:: Task to carry out ::
Provide again, from the entries below, every line from the one containing "unfold update_notes, step_of." through the one containing "Lemma update_notes_at (dt", exactly as written, and no other line.

:: Records for the exercise ::
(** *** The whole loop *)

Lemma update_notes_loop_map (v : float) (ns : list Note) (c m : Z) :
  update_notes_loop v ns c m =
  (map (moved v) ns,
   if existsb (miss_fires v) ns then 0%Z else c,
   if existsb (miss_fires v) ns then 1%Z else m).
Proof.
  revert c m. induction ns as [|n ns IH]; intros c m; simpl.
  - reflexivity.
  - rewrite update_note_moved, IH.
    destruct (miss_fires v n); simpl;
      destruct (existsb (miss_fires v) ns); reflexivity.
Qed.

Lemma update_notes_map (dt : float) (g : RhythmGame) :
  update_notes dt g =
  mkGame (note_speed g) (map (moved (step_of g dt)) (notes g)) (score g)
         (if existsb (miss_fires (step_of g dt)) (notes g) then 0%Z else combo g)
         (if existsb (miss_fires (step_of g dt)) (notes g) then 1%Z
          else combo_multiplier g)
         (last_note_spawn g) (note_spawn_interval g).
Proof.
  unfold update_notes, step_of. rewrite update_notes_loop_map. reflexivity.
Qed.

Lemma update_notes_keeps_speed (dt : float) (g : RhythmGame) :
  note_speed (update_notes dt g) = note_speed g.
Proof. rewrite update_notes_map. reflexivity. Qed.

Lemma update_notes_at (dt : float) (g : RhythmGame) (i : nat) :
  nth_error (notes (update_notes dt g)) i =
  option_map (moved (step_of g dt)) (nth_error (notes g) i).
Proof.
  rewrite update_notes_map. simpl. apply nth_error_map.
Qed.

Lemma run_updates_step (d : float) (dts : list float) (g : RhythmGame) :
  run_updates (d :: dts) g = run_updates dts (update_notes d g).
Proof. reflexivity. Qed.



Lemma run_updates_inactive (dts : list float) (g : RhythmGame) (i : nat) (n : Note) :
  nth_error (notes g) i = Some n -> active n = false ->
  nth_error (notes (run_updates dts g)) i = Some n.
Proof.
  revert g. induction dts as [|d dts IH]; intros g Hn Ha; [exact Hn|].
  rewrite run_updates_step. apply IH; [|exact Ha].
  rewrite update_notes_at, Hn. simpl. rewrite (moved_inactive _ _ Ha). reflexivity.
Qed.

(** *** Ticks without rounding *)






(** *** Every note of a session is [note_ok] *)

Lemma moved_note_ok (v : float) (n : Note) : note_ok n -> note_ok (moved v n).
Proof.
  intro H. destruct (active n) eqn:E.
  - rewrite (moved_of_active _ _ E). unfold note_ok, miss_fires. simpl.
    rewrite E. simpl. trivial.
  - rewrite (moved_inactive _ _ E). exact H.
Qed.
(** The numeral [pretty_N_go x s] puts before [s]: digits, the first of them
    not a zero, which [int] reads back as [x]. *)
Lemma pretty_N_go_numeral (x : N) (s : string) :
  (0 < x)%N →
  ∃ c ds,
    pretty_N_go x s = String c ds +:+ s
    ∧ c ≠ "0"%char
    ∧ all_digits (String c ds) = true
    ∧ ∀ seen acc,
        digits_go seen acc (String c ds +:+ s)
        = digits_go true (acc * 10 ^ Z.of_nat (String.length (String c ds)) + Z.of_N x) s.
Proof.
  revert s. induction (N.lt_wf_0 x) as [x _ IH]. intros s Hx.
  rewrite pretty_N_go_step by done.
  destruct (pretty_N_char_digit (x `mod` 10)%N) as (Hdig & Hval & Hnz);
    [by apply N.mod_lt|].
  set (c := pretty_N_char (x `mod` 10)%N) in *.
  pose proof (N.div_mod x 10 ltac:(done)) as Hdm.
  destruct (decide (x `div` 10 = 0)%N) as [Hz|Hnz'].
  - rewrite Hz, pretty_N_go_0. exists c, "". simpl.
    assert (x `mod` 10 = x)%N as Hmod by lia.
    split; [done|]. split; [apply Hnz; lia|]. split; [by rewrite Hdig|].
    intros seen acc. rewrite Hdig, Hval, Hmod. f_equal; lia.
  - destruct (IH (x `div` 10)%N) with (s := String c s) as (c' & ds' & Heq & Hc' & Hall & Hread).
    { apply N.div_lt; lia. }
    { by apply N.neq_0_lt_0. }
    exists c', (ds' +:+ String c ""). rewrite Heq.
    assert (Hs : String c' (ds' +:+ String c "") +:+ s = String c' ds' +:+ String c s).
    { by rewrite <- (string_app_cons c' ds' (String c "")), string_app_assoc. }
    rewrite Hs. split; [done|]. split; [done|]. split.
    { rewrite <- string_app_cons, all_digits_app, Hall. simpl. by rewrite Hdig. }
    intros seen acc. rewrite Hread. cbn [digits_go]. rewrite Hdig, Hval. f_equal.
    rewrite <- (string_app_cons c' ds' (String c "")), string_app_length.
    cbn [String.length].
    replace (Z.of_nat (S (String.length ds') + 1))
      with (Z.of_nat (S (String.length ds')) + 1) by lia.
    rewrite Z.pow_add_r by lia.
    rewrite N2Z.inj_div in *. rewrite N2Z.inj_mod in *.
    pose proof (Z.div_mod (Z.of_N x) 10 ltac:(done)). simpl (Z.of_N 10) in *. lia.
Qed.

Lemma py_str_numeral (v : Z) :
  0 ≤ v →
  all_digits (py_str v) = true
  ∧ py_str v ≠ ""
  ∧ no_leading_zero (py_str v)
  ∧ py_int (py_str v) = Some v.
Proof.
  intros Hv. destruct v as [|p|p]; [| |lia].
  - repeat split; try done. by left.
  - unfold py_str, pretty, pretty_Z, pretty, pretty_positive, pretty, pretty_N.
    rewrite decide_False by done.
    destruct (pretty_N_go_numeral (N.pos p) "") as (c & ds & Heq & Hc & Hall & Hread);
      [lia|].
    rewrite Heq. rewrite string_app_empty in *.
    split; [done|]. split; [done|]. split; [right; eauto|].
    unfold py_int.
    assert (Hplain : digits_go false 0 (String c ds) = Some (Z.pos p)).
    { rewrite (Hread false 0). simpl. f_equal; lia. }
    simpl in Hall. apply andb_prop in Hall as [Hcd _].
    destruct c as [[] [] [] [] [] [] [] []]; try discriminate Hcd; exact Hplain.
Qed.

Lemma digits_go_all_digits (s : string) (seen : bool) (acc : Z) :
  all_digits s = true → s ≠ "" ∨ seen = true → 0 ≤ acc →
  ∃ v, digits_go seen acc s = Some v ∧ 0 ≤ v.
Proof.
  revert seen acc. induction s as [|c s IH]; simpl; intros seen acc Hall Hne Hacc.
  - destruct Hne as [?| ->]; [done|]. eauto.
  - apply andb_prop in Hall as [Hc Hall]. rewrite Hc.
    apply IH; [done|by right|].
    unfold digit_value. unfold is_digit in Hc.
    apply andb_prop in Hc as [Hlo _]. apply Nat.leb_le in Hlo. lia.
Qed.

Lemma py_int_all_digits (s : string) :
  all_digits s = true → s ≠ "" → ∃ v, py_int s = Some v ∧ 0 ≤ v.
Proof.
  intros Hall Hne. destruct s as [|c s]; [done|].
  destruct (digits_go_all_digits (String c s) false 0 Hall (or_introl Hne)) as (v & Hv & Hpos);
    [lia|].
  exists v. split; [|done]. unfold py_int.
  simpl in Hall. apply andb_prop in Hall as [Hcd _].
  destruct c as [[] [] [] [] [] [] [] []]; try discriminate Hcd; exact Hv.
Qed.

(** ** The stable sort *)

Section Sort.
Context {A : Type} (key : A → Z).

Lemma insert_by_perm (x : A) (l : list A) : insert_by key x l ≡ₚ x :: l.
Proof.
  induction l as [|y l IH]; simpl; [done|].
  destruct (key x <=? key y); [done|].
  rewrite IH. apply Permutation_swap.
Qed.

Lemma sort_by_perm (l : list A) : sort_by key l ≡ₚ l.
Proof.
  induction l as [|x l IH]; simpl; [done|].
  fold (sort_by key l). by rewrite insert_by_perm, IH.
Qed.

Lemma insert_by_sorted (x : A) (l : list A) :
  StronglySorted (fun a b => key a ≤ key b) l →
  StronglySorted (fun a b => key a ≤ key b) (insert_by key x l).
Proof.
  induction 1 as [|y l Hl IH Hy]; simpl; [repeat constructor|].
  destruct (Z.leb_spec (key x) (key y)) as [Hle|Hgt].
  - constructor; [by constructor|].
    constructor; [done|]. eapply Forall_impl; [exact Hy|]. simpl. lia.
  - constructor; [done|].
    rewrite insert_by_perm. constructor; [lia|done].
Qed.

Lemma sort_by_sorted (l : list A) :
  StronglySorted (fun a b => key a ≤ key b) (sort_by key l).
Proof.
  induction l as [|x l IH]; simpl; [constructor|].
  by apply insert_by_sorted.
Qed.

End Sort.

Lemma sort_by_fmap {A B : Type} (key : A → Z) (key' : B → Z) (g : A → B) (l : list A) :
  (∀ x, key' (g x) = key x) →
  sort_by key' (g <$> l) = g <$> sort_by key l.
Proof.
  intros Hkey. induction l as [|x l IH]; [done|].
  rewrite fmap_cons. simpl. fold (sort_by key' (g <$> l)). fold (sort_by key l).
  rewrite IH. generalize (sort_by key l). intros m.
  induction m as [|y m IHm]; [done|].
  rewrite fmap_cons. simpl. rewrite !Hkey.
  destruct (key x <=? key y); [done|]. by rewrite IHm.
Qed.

:: Answer ::
  unfold update_notes, step_of. rewrite update_notes_loop_map. reflexivity.
Qed.

Lemma update_notes_keeps_speed (dt : float) (g : RhythmGame) :
  note_speed (update_notes dt g) = note_speed g.
Proof. rewrite update_notes_map. reflexivity. Qed.

Lemma update_notes_at (dt : float) (g : RhythmGame) (i : nat) :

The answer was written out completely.